There are some interesting observations on the prevention of osteoporosis from basic research. Sclerostin, a protein secreted by osteocytes, inhibits osteoblast function and hence inhibits bone formation. An antibody to sclerostin has been shown to improve BMD in preclinical experiments on mouse models. Reports of the phase I clinical trials of an anti-sclerostin monoclonal antibody (AMG 785) show that the bone protective effect seen in preclinical studies of this agent is reproduced in clinical trials 50. Increased bone density in cases of Van Buchem disease and sclerosteosis has been found to be due to reduced sclerostin concentration, and these clinical conditions suggest utility of anti-sclerostin antibody to improve bone density.
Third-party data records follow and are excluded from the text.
(* ===== verification/UcmEval.v ===== *)
(** * src/ucm/parser.c, first part: values and in-place evaluation

    Substituted strings and numbers, and [uc_mgr_evaluate_inplace]: variables,
    includes, variants, macros and conditions are taken out of a node and merged
    into it until none is left. *)

From S2P Require Import Prelude Posix UcmData UcmCond.

Section UcmEval.
Context {N C E X W : Type} `{!UcmEnv N C W} `{!CondEnv N C E X W}.

Abbreviation st := (uc_mgr N W).

(** ** Files (lines 50-84) *)

Definition ucm_filename {R} (fn_len version : Z) (dir : option string) (file : string) : prog st R string :=
  env <- uc (uc_getenv (if 1 <? version then ALSA_CONFIG_UCM2_VAR else ALSA_CONFIG_UCM_VAR)) ;;
  let file := match file with String "/" file => file | _ => file end in
  let tail := (match dir with Some d => d ++ "/" | None => "" end ++ file)%string in
  ret (fit fn_len
    (match env with
     | None => topdir ++ "/" ++ (if (1 <? version)%Z then "ucm2" else "ucm") ++ "/" ++ tail
     | Some env => env ++ "/" ++ tail
     end)%string).

(** A name that starts with a slash is not looked up in the card's directory. *)
Definition card_file {R} (file : string) : prog st R string :=
  version <- gets conf_format ;;
  dir <- gets conf_dir_name ;;
  ucm_filename PATH_MAX version (if String.prefix "/" file then None else dir) file.

Definition uc_mgr_config_load_file (file : string) : prog st (Z + N) (Z + N) :=
  filename <- card_file file ;;
  format <- gets conf_format ;;
  r <- uc (uc_config_load format filename) ;;
  return_ r.

(** ** Values (lines 89-230) *)

(** The old string is freed; the copy, if there is memory. *)
Definition replace_string {R} (value_ : option string) : prog st R (option string) :=
  match value_ with
  | None => ret None
  | Some s => ok <- uc uc_alloc ;; ret (if ok then Some s else None)
  end.

Definition parse_string (n : N) : prog st (Z + option string) (Z + option string) :=
  s <- value inl (node (conf_get_string n)) ;;
  allocated inl ;;
  return_ (inr (Some s)).

Definition parse_string_substitute (n : N) : prog st (Z + option string) (Z + option string) :=
  s <- value inl (node (conf_get_string n)) ;;
  r <- uc (uc_substituted_value s) ;;
  return_ r.

Definition parse_string_substitute3 (n : N) : prog st (Z + option string) (Z + option string) :=
  format <- gets conf_format ;;
  if format <? 3 then parse_string n else parse_string_substitute n.

(** The new string, which is freed whether it was made or not: the C functions
    free the pointer a failed substitution was to set, so what happens after a
    failure is not defined by the source. *)
Definition freed_value {R} (r : Z + option string) : prog st R (option string) :=
  match r with inl _ => fault | inr s2 => ret s2 end.

Definition parse_integer_substitute (n : N) : prog st (Z + Z) (Z + Z) :=
  s1 <- value inl (node (conf_get_ascii n)) ;;
  s2 <- uc (uc_substituted_value s1) ;;
  s2 <- freed_value s2 ;;
  r <- uc (uc_strtol s2) ;;
  return_ r.

Definition parse_integer_substitute3 (n : N) : prog st (Z + Z) (Z + Z) :=
  s1 <- value inl (node (conf_get_ascii n)) ;;
  format <- gets conf_format ;;
  s2 <- (if format <? 3 then ret (Some s1)
         else (s2 <- uc (uc_substituted_value s1) ;; freed_value s2)) ;;
  r <- uc (uc_strtol s2) ;;
  return_ r.

Definition parse_is_name_safe (name : string) : bool := negb (has_char "." name).

Definition get_string3 (s1 : string) : prog st (Z + option string) (Z + option string) :=
  format <- gets conf_format ;;
  when (format <? 3) (allocated inl ;; return_ (inr (Some s1))) ;;
  r <- uc (uc_substituted_value s1) ;;
  return_ r.

Definition parse_get_safe_name (n : N) (alt : option string) : prog st (Z + string) (Z + string) :=
  id <- match alt with Some id => ret id | None => value inl (node (conf_id n)) end ;;
  name <- value inl (call (get_string3 id)) ;;
  name <- nonnull name ;;
  when (negb (parse_is_name_safe name)) (return_ (inl (- EINVAL))) ;;
  return_ (inr name).

(** ** Errors and the syntax version (lines 235-279) *)

Definition error_node (cfg : N) : prog st Z Z :=
  _ <- value id (call (parse_string_substitute3 cfg)) ;;
  return_ (- ENXIO).

Definition parse_syntax_field (cfg : N) : prog st Z Z :=
  r <- node (conf_search cfg "Syntax") ;;
  match r with
  | inl _ => return_ (- EINVAL)
  | inr n =>
      l <- value id (node (conf_get_integer n)) ;;
      when ((l <? 2) || (SYNTAX_VERSION_MAX <? l)) (return_ (- EINVAL)) ;;
      delete_node n ;;
      modify (fun s => s <| conf_format := s32 l |>) ;;
      return_ (s32 l)
  end.

(** ** Definitions (lines 284-411) *)

Definition compound_type {R} (n : N) : prog st R bool :=
  t <- node (conf_type n) ;; ret (bool_decide (t = SND_CONFIG_TYPE_COMPOUND)).

(** The child [key] of [cfg]: an absent one lets the function return [absent]. *)
Definition section_of (cfg : N) (key : string) (absent : prog st Z N) : prog st Z N :=
  r <- node (conf_search cfg key) ;;
  match r with
  | inl err => if err =? - ENOENT then absent else return_ err
  | inr n => ret n
  end.

(** It must be a compound, of a syntax version that has it. *)
Definition compound_since (version : Z) (d : N) : prog st Z unit :=
  c <- compound_type d ;;
  when (negb c) (return_ (- EINVAL)) ;;
  format <- gets conf_format ;;
  when (format <? version) (return_ (- EINVAL)).

Definition evaluate_regex (cfg : N) : prog st Z Z :=
  d <- section_of cfg "DefineRegex" (return_ 1) ;;
  compound_since 3 d ;;
  children <- entries d ;;
  for_each children (fun n =>
    id_ <- value Leave (node (conf_id n)) ;;
    when (String.prefix "@" id_) (return_ (Leave (- EINVAL))) ;;
    err <- uc (uc_define_regex id_ n) ;;
    when (err <? 0) (return_ (Leave err))) ;;
  delete_node d ;;
  return_ 0.

Definition evaluate_define (cfg : N) : prog st Z Z :=
  d <- section_of cfg "Define" (err <- call (evaluate_regex cfg) ;; return_ err) ;;
  compound_since 3 d ;;
  children <- entries d ;;
  for_each children (fun n =>
    id_ <- value Leave (node (conf_id n)) ;;
    var <- value Leave (node (conf_get_ascii n)) ;;
    s <- value Leave (uc (uc_substituted_value var)) ;;
    when (String.prefix "@" id_) (return_ (Leave (- EINVAL))) ;;
    err <- uc (uc_set_variable id_ s) ;;
    when (err <? 0) (return_ (Leave err))) ;;
  delete_node d ;;
  evaluate_regex cfg.

Definition evaluate_define_macro (cfg : N) : prog st Z Z :=
  d <- section_of cfg "DefineMacro" (return_ 1) ;;
  compound_since 6 d ;;
  m <- gets macros ;;
  m <- nonnull m ;;
  err <- change (conf_merge m d) ;;
  when (err <? 0) (return_ err) ;;
  return_ 0.

(** ** Macros, includes, conditions and variants (lines 413-632)

    They evaluate nodes in turn; [evaluate] is [uc_mgr_evaluate_inplace]. *)

Section Recursion.
Context (evaluate : N -> prog st Z Z).

(** The name of an argument, in 128 bytes. *)
Definition argument_name (id_ : string) : string := fit 128 ("__" ++ id_)%string.

(** Lines 433-443: the arguments, and whether they were loaded from a string. *)
Definition macro_arguments (args : N) : prog st Z (N * bool) :=
  t <- node (conf_type args) ;;
  match t with
  | SND_CONFIG_TYPE_STRING =>
      s <- value id (node (conf_get_string args)) ;;
      a <- value id (change (conf_load_string s)) ;;
      ret (a, true)
  | SND_CONFIG_TYPE_COMPOUND => ret (args, false)
  | _ => return_ (- EINVAL)
  end.

(** Lines 445-483, up to the label. *)
Definition expand_macro (dst m a : N) : prog st Z Z :=
  children <- entries a ;;
  for_each children (fun n =>
    id_ <- value Leave (node (conf_id n)) ;;
    var <- value Leave (node (conf_get_ascii n)) ;;
    err <- uc (uc_set_variable (argument_name id_) (Some var)) ;;
    when (err <? 0) (return_ (Leave err))) ;;
  mc <- value id (change (conf_copy m)) ;;
  err <- call (evaluate mc) ;;
  when (err <? 0) (delete_node mc ;; return_ err) ;;
  err <- uc (uc_config_tree_merge dst mc None None) ;;
  delete_node mc ;;
  children <- entries a ;;
  fold_each children err (fun _ n =>
    id_ <- value id (node (conf_id n)) ;;
    err <- uc (uc_delete_variable (argument_name id_)) ;;
    when (err <? 0) (return_ err) ;;
    ret err).

Definition evaluate_macro1 (dst args : N) : prog st Z Z :=
  mid <- value id (node (conf_id args)) ;;
  macros_ <- gets macros ;;
  macros_ <- nonnull macros_ ;;
  m <- value id (node (conf_search macros_ mid)) ;;
  a <- macro_arguments args ;;
  err <- call (expand_macro dst m (fst a)) ;;
  when (snd a) (delete_node (fst a)) ;;
  return_ err.

Definition evaluate_macro (cfg : N) : prog st Z Z :=
  ret_ <- call (evaluate_define_macro cfg) ;;
  when (ret_ <? 0) (return_ ret_) ;;
  d <- section_of cfg "Macro" (return_ ret_) ;;
  compound_since 6 d ;;
  children <- entries d ;;
  for_each children (fun n =>
    c <- compound_type n ;;
    when (negb c) (return_ (Leave (- EINVAL))) ;;
    calls <- entries n ;;
    fold_each calls tt (fun _ n2 =>
      err <- call (evaluate_macro1 cfg n2) ;;
      when (err <? 0) (return_ (Leave err)))) ;;
  delete_node d ;;
  return_ 0.

Definition evaluate_include (cfg : N) : prog st Z Z :=
  n <- section_of cfg "Include" (return_ 1) ;;
  err <- call (uc_mgr_evaluate_include evaluate cfg n) ;;
  delete_node n ;;
  return_ err.

Definition evaluate_condition (cfg : N) : prog st Z Z :=
  n <- section_of cfg "If" (return_ 1) ;;
  err <- call (uc_mgr_evaluate_condition evaluate cfg n) ;;
  delete_node n ;;
  return_ err.

Definition evaluate_variant (cfg : N) : prog st Z Z :=
  c <- section_of cfg "Variant" (return_ 1) ;;
  format <- gets conf_format ;;
  when (format <? 6) (return_ (- EINVAL)) ;;
  master <- gets parse_master_section ;;
  when master (return_ 1) ;;
  variant <- gets parse_variant ;;
  match variant with
  | None => ret tt
  | Some variant =>
      children <- entries c ;;
      for_each children (fun n =>
        r <- node (conf_id n) ;;
        match r with
        | inl _ => return_ (Leave (- EINVAL))
        | inr id_ =>
            when (negb (bool_decide (id_ = variant))) (return_ Continue) ;;
            err <- call (evaluate n) ;;
            when (err <? 0) (return_ (Leave err)) ;;
            err <- uc (uc_config_tree_merge cfg n None None) ;;
            when (err <? 0) (return_ (Leave err)) ;;
            delete_node c ;;
            return_ (Leave 0)
        end)
  end ;;
  delete_node c ;;
  return_ 1.

(** ** In-place evaluation (lines 637-682) *)

(** A round of the loop: whether to go on. *)
Definition evaluate_round (cfg : N) : prog st Z bool :=
  err1 <- checked id (evaluate_define cfg) ;;
  err2 <- checked id (evaluate_include cfg) ;;
  if err2 =? 0 then ret true
  else
    err3 <- checked id (evaluate_variant cfg) ;;
    if err3 =? 0 then ret true
    else
      modify (fun s => s <| macro_hops ::= fun n => s32 (n + 1) |>) ;;
      hops <- gets macro_hops ;;
      when (100 <? hops) (return_ (- EINVAL)) ;;
      err4 <- call (evaluate_macro cfg) ;;
      modify (fun s => s <| macro_hops ::= fun n => s32 (n - 1) |>) ;;
      when (err4 <? 0) (return_ err4) ;;
      if err4 =? 0 then ret true
      else
        err5 <- checked id (evaluate_condition cfg) ;;
        ret ((err1 =? 0) || (err5 =? 0)).

Definition evaluate_body (cfg : N) : prog st Z Z :=
  iter (Z.to_nat 10001) (fun iterations =>
    when (iterations =? 0) (return_ (- EINVAL)) ;;
    go <- evaluate_round cfg ;;
    ret (if go : bool then inl (iterations - 1) else inr tt)) 10000 ;;
  return_ 0.
End Recursion.

(** Nodes that evaluate nodes: [depth] bounds the nesting, which the code does
    not. *)
Fixpoint uc_mgr_evaluate_inplace (depth : nat) (cfg : N) : prog st Z Z :=
  match depth with
  | O => out_of_fuel
  | Datatypes.S depth => evaluate_body (uc_mgr_evaluate_inplace depth) cfg
  end.
End UcmEval.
Recent studies have linked serotonin production from gut enterochromaffin cells with osteoporosis 51. Thus, blocking serotonin production from these cells using tryptophan hydroxylase 1 (Tph1) inhibitor could improve BMD. This has been shown in experimental animals by using the compound LP-533401, which is not known to be crossing blood–brain barrier, thus having no impact on the synthesis of brain serotonin 52. In the same way, the serotonin receptor on osteoblasts could also be targeted.
Conclusion
Osteoporosis in haemophilia is an important challenge and is an ongoing epidemic. The causes of osteoporosis are diverse; the aetiopathogenesis is complex and these are likely to vary in different age groups and different geographical regions of the world where general management strategies of PWH are extremely variable. It is associated with lack of adequate exercise, multiple haemorrhage and inflammation, low vitamin D level and low BMI. The severity of the disease increases with HCV, HBV or HIV infection. Each individual case needs to be considered and treated on his own merits and demerits, and a judicious combination of various drugs will achieve the desired results. The simple approaches like participation in outdoor activities and sports, physical exercise, replacement with adequate vitamin D along with calcium and vitamin K, timely treatment for haemarthrosis, primary prophylaxis can be prescribed for all. Randomised trials for the management of osteoporosis in PWH are urgently required.